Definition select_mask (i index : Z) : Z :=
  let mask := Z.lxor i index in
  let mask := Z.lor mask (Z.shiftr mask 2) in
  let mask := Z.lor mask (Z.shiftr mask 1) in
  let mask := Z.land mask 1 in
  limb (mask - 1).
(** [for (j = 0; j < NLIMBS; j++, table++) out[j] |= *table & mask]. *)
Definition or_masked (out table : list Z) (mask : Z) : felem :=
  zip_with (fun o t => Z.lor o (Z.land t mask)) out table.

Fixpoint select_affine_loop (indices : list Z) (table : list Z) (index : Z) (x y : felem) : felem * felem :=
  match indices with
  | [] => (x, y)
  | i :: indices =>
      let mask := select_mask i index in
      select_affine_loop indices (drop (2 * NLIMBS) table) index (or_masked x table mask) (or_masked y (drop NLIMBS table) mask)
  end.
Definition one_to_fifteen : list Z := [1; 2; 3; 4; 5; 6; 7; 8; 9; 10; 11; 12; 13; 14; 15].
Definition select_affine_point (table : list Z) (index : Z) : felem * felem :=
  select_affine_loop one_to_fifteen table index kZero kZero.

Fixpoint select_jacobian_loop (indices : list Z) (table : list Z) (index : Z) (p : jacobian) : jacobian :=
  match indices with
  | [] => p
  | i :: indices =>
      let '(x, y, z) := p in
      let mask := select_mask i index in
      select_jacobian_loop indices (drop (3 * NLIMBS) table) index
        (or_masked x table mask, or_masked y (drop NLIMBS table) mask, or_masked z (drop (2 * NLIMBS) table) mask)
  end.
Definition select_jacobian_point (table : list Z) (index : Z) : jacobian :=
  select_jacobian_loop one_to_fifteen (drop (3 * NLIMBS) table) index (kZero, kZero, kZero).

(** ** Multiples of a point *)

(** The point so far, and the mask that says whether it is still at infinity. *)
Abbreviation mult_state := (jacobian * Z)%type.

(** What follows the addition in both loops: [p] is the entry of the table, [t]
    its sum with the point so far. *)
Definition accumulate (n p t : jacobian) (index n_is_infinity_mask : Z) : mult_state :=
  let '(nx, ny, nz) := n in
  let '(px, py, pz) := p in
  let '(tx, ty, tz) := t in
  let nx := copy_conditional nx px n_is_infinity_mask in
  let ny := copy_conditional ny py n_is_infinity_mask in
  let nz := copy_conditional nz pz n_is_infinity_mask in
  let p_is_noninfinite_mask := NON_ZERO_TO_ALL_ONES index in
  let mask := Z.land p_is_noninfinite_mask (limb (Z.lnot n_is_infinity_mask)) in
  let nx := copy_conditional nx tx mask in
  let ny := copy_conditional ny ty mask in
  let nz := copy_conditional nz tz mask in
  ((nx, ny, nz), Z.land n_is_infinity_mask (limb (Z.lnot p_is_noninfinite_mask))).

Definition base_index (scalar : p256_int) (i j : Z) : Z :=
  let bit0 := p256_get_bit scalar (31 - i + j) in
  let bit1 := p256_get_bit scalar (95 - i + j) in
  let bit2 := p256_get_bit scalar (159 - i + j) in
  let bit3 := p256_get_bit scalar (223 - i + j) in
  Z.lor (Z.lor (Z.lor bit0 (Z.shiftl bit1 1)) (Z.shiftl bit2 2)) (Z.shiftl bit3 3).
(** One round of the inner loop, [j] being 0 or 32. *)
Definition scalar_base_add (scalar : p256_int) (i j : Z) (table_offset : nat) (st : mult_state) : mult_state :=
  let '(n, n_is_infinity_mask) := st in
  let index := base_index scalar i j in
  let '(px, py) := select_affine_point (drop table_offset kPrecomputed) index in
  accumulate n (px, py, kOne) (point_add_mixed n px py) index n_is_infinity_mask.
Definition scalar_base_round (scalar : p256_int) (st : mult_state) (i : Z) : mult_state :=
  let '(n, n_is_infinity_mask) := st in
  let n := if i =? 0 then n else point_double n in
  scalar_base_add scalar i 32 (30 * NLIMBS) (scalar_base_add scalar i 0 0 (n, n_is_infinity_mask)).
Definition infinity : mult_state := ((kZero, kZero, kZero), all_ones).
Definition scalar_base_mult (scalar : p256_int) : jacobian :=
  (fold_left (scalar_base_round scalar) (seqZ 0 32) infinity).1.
::::::::
No line may be skipped. Transcribe the listing above exactly.

**SOLUTION BELOW**
Definition select_mask (i index : Z) : Z :=
  let mask := Z.lxor i index in
  let mask := Z.lor mask (Z.shiftr mask 2) in
  let mask := Z.lor mask (Z.shiftr mask 1) in
  let mask := Z.land mask 1 in
  limb (mask - 1).
(** [for (j = 0; j < NLIMBS; j++, table++) out[j] |= *table & mask]. *)
Definition or_masked (out table : list Z) (mask : Z) : felem :=
  zip_with (fun o t => Z.lor o (Z.land t mask)) out table.

Fixpoint select_affine_loop (indices : list Z) (table : list Z) (index : Z) (x y : felem) : felem * felem :=
  match indices with
  | [] => (x, y)
  | i :: indices =>
      let mask := select_mask i index in
      select_affine_loop indices (drop (2 * NLIMBS) table) index (or_masked x table mask) (or_masked y (drop NLIMBS table) mask)
  end.
Definition one_to_fifteen : list Z := [1; 2; 3; 4; 5; 6; 7; 8; 9; 10; 11; 12; 13; 14; 15].
Definition select_affine_point (table : list Z) (index : Z) : felem * felem :=
  select_affine_loop one_to_fifteen table index kZero kZero.

Fixpoint select_jacobian_loop (indices : list Z) (table : list Z) (index : Z) (p : jacobian) : jacobian :=
  match indices with
  | [] => p
  | i :: indices =>
      let '(x, y, z) := p in
      let mask := select_mask i index in
      select_jacobian_loop indices (drop (3 * NLIMBS) table) index
        (or_masked x table mask, or_masked y (drop NLIMBS table) mask, or_masked z (drop (2 * NLIMBS) table) mask)
  end.
Definition select_jacobian_point (table : list Z) (index : Z) : jacobian :=
  select_jacobian_loop one_to_fifteen (drop (3 * NLIMBS) table) index (kZero, kZero, kZero).

(** ** Multiples of a point *)

(** The point so far, and the mask that says whether it is still at infinity. *)
Abbreviation mult_state := (jacobian * Z)%type.

(** What follows the addition in both loops: [p] is the entry of the table, [t]
    its sum with the point so far. *)
Definition accumulate (n p t : jacobian) (index n_is_infinity_mask : Z) : mult_state :=
  let '(nx, ny, nz) := n in
  let '(px, py, pz) := p in
  let '(tx, ty, tz) := t in
  let nx := copy_conditional nx px n_is_infinity_mask in
  let ny := copy_conditional ny py n_is_infinity_mask in
  let nz := copy_conditional nz pz n_is_infinity_mask in
  let p_is_noninfinite_mask := NON_ZERO_TO_ALL_ONES index in
  let mask := Z.land p_is_noninfinite_mask (limb (Z.lnot n_is_infinity_mask)) in
  let nx := copy_conditional nx tx mask in
  let ny := copy_conditional ny ty mask in
  let nz := copy_conditional nz tz mask in
  ((nx, ny, nz), Z.land n_is_infinity_mask (limb (Z.lnot p_is_noninfinite_mask))).

Definition base_index (scalar : p256_int) (i j : Z) : Z :=
  let bit0 := p256_get_bit scalar (31 - i + j) in
  let bit1 := p256_get_bit scalar (95 - i + j) in
  let bit2 := p256_get_bit scalar (159 - i + j) in
  let bit3 := p256_get_bit scalar (223 - i + j) in
  Z.lor (Z.lor (Z.lor bit0 (Z.shiftl bit1 1)) (Z.shiftl bit2 2)) (Z.shiftl bit3 3).
(** One round of the inner loop, [j] being 0 or 32. *)
Definition scalar_base_add (scalar : p256_int) (i j : Z) (table_offset : nat) (st : mult_state) : mult_state :=
  let '(n, n_is_infinity_mask) := st in
  let index := base_index scalar i j in
  let '(px, py) := select_affine_point (drop table_offset kPrecomputed) index in
  accumulate n (px, py, kOne) (point_add_mixed n px py) index n_is_infinity_mask.
Definition scalar_base_round (scalar : p256_int) (st : mult_state) (i : Z) : mult_state :=
  let '(n, n_is_infinity_mask) := st in
  let n := if i =? 0 then n else point_double n in
  scalar_base_add scalar i 32 (30 * NLIMBS) (scalar_base_add scalar i 0 0 (n, n_is_infinity_mask)).
Definition infinity : mult_state := ((kZero, kZero, kZero), all_ones).
Definition scalar_base_mult (scalar : p256_int) : jacobian :=
  (fold_left (scalar_base_round scalar) (seqZ 0 32) infinity).1.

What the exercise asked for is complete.